Von der seit mehreren Monaten anhaltenden Dürre am Horn von Afrika sind bereits über zehn Millionen Menschen betroffen, vor allem in Somalia, Kenia und Äthiopien. Die aktuelle Dürre ist die schlimmste in der Region seit 60 Jahren. Viele Menschen haben ihre Lebensgrundlage verloren. Rund 11,5 Millionen Menschen sind auf humanitäre Hilfe angewiesen.
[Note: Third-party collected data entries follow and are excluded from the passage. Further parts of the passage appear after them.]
(** * Custom CloudFormation resources: a shallow embedding of [handler.py]

    The module [handler.py] dispatches a CloudFormation lifecycle event to
    one of five resource handlers, turns the handler's result or exception
    into a response envelope, and PUTs that envelope to the event's
    [ResponseURL].  This file embeds the dispatcher and the handlers as
    computations in a state-and-exception monad and proves properties of
    them.

    Python dictionaries that the code mutates are objects of a store,
    addressed by location, so that [dict(event["ResourceProperties"])] is
    an allocation of a copy and [rp.pop(k)] an update of that copy.
    Services reached over the network (EC2, KMS, API Gateway, the HTTP
    callback), the password library and the modules [amifilter] and
    [hashparams] are the operations of a class of collaborators acting on
    an abstract world. *)

From Stdlib Require Import ZArith String Ascii List Permutation Sorted.
From stdpp Require Import gmap strings list fin_maps pretty.

Set Warnings "-register-all".

Open Scope string_scope.
Open Scope Z_scope.

(** ** Python values *)

(** Values as they arrive in a JSON event, plus [bytes].  CloudFormation
    events carry null, booleans, integers, strings, arrays and objects; a
    character of a [string] is one code point in the range 0..255. *)
Inductive pyval : Type :=
| VNone
| VBool (b : bool)
| VInt (z : Z)
| VStr (s : string)
| VBytes (b : string)
| VList (l : list pyval)
| VDict (d : list (string * pyval)).

(** [isinstance(v, str)], [isinstance(v, int)] (a [bool] is an [int]),
    [isinstance(v, dict)] and [isinstance(v, (list, tuple, dict))]. *)
Definition is_str (v : pyval) : bool :=
  match v with VStr _ => true | _ => false end.

Definition is_int (v : pyval) : bool :=
  match v with VInt _ | VBool _ => true | _ => false end.

Definition is_dict (v : pyval) : bool :=
  match v with VDict _ => true | _ => false end.

Definition is_list_tuple_dict (v : pyval) : bool :=
  match v with VList _ | VDict _ => true | _ => false end.

(** [bool(v)]: the truth value of an object. *)
Definition truthy (v : pyval) : bool :=
  match v with
  | VNone => false
  | VBool b => b
  | VInt z => negb (z =? 0)
  | VStr s | VBytes s => negb (String.eqb s "")
  | VList l => match l with [] => false | _ => true end
  | VDict d => match d with [] => false | _ => true end
  end.

(** [s == v] for a string [s]: only an equal string is equal to it. *)
Definition str_eq (s : string) (v : pyval) : bool :=
  match v with VStr t => String.eqb s t | _ => false end.

(** [len(v)]; [None] stands for the [TypeError] of an object without a
    length. *)
Definition py_len (v : pyval) : option Z :=
  match v with
  | VStr s | VBytes s => Some (Z.of_nat (String.length s))
  | VList l => Some (Z.of_nat (length l))
  | VDict d => Some (Z.of_nat (length d))
  | VNone | VBool _ | VInt _ => None
  end.

Definition int_value (v : pyval) : option Z :=
  match v with
  | VInt z => Some z
  | VBool b => Some (if b then 1 else 0)
  | _ => None
  end.

(** Lexicographic order on strings by code point, as [str.__lt__]. *)
Fixpoint str_ltb (s t : string) : bool :=
  match s, t with
  | EmptyString, EmptyString => false
  | EmptyString, String _ _ => true
  | String _ _, EmptyString => false
  | String a s', String b t' =>
      if (nat_of_ascii a <? nat_of_ascii b)%nat then true
      else if (nat_of_ascii b <? nat_of_ascii a)%nat then false
      else str_ltb s' t'
  end.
Auch jetzt, im Oktober, hat sich die Lage noch nicht zum Besseren gewendet.
Zwei besonders schwerwiegende Faktoren kommen bei der gegenwärtigen Dürre zusammen: Die über längere Zeit viel zu geringen Regenfälle und die stark gestiegenen Lebensmittelpreise in der Region. Insbesondere aus Somalia fliehen Menschen vor der Dürre in das Nachbarland Kenia. An der kenianisch-somalischen Grenze befindet sich das größte Flüchtlingslager der Welt, Dadaab, mit fast 450.000 Bewohnern (Stand Ende September). Auch in der somalischen Hauptstadt Mogadischu und anderen Regionen lebt eine große Zahl von Flüchtlingen.
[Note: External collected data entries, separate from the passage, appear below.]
(** * Live-data synchronisation of the dashboard panels

    A shallow embedding of the polling and cascading-fetch logic of the
    dashboard (MetricsPanel, ErrorsPanel, ExecutionsPanel, AlertsPanel,
    DriftPanel and the health poll of Dashboard), with the properties the
    specification states about it.

    The components are React function components.  Their hooks are records,
    the promise chains hung on a fetch are computations in a small writer
    monad of setter calls, and a mounted component is a runtime record that
    a step function moves on timer ticks, user clicks and settled fetches. *)

From Stdlib Require Import String List Bool Arith Lia.
From stdpp Require Import base option list gmap strings.

Local Open Scope string_scope.
Local Open Scope list_scope.
Local Set Warnings "-register-all".

(** ** JavaScript values as the code uses them *)

Module Js.

(** Truthiness of a value that is a string, [undefined] or [null]:
    only a non-empty string is truthy. *)
Definition truthy (v : option string) : bool :=
  match v with
  | Some s => negb (String.eqb s "")
  | None => false
  end.

(** [String.prototype.includes]: [sub] occurs somewhere in [s]. *)
Fixpoint includes (s sub : string) : bool :=
  if String.prefix sub s then true
  else match s with
       | EmptyString => false
       | String _ rest => includes rest sub
       end.

(** [x || undefined] on such a value: a falsy value becomes [undefined]. *)
Definition or_undefined (v : option string) : option string :=
  if truthy v then v else None.

(** A decoded JSON payload.  Numbers are kept as their literals: no
    arithmetic is done on them by the code modelled here. *)
Inductive Json : Type :=
| JNull
| JBool (b : bool)
| JNum (literal : string)
| JStr (s : string)
| JArr (items : list Json)
| JObj (fields : list (string * Json)).

(** The rejection value of a failed request: an [Error] with a message. *)
Record Error : Type := { message : string }.

End Js.

(** ** Promise chains

    A settled promise is fulfilled with a value or rejected with an error.
    [then_], [catch_] and [finally_] run their callback at once on a settled
    promise; the callbacks of this code base only call state setters, so a
    chain is a list of setter calls together with the promise it leaves.
    The callbacks of one chain run in consecutive microtasks: no timer,
    click or response comes in between, so a settled fetch is one step. *)

Module Promise.
Import Js.

Inductive Outcome (A : Type) : Type :=
| Fulfilled (value : A)
| Rejected (reason : Error).
Arguments Fulfilled {A} value.
Arguments Rejected {A} reason.

Definition Chain (W A : Type) : Type := (list W * Outcome A)%type.

Definition settled {W A : Type} (o : Outcome A) : Chain W A := ([], o).

(** [p.then(f)] *)
Definition then_ {W A B : Type} (p : Chain W A) (f : A -> list W * B) : Chain W B :=
  match p with
  | (w, Fulfilled v) => let '(w', b) := f v in (w ++ w', Fulfilled b)
  | (w, Rejected e) => (w, Rejected e)
  end.

(** [p.catch(f)] *)
Definition catch_ {W A : Type} (p : Chain W A) (f : Error -> list W * A) : Chain W A :=
  match p with
  | (w, Fulfilled v) => (w, Fulfilled v)
  | (w, Rejected e) => let '(w', a) := f e in (w ++ w', Fulfilled a)
  end.

(** [p.finally(f)] *)
Definition finally_ {W A : Type} (p : Chain W A) (f : unit -> list W) : Chain W A :=
  let '(w, o) := p in (w ++ f tt, o).

(** The rejection a chain leaves unhandled, if any. *)
Definition unhandled {W A : Type} (p : Chain W A) : option Error :=
  match snd p with
  | Fulfilled _ => None
  | Rejected e => Some e
  end.

Definition calls {W A : Type} (p : Chain W A) : list W := fst p.

End Promise.

(** ** Dashboard: the health snapshot and the liveness signal *)

Module Dashboard.
Import Js.

Record AgentHealth : Type := { status : string }.

(** The payload of [GET /health]; [agents] may be absent. *)
Record HealthSnapshot : Type := { agents : option (gmap string AgentHealth) }.

(** [Object.values(o)] *)
Definition object_values {A : Type} (o : gmap string A) : list A :=
  (map_to_list o).*2.

(** [arr.every(p)] *)
Definition every {A : Type} (p : A -> bool) (arr : list A) : bool := forallb p arr.

(** [health ? Object.values(health.agents || {}).every(a => a.status === 'ok') : false] *)
Definition agentsUp (health : option HealthSnapshot) : bool :=
  match health with
  | Some h => every (fun a => String.eqb (status a) "ok")
                    (object_values (default ∅ (agents h)))
  | None => false
  end.

(** The liveness signal in the specification's words: the mapping is
    non-empty and every entry's status equals 'ok'. *)
Definition spec_all_online (health : option HealthSnapshot) : Prop :=
  exists h m, health = Some h /\ agents h = Some m /\ m <> ∅ /\
              map_Forall (fun _ a => status a = "ok") m.

End Dashboard.


(** ** The request client (api.js) *)

Module Api.
Import Js.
Insbesondere bei Kindern ist ein dramatischer Anstieg von Unterernährung und Durchfall zu beobachten, was unter den gegebenen Bedingungen lebensbedrohlich ist. Die UN hat für Teile Somalias offiziell eine Hungersnot ausgerufen.
Nach Angaben des Kinderhilfswerks UNICEF sind in Somalia, Äthiopien, Kenia und Dschibuti mehr als 2,3 Millionen Kinder akut mangelernährt und über 560.000 lebensbedrohlich ausgezehrt.

Geleistete Hilfe während der aktuellen Hungersnot im Zeitraum vom 20. Juli bis 31. Oktober 2011:
Islamic Relief ist seit 2006 mit vier Projektbüros in allen drei Hauptregionen Somalias vertreten. Mit Beginn der diesjährigen Hungersnot eröffnete Islamic Relief ein fünftes Büro in Baidoa, das speziell die Nothilfe unterstützen soll. Islamic Relief konzentriert die Nothilfe auf die Regionen Bay, Bokol, Lower Shabelle und Banadir.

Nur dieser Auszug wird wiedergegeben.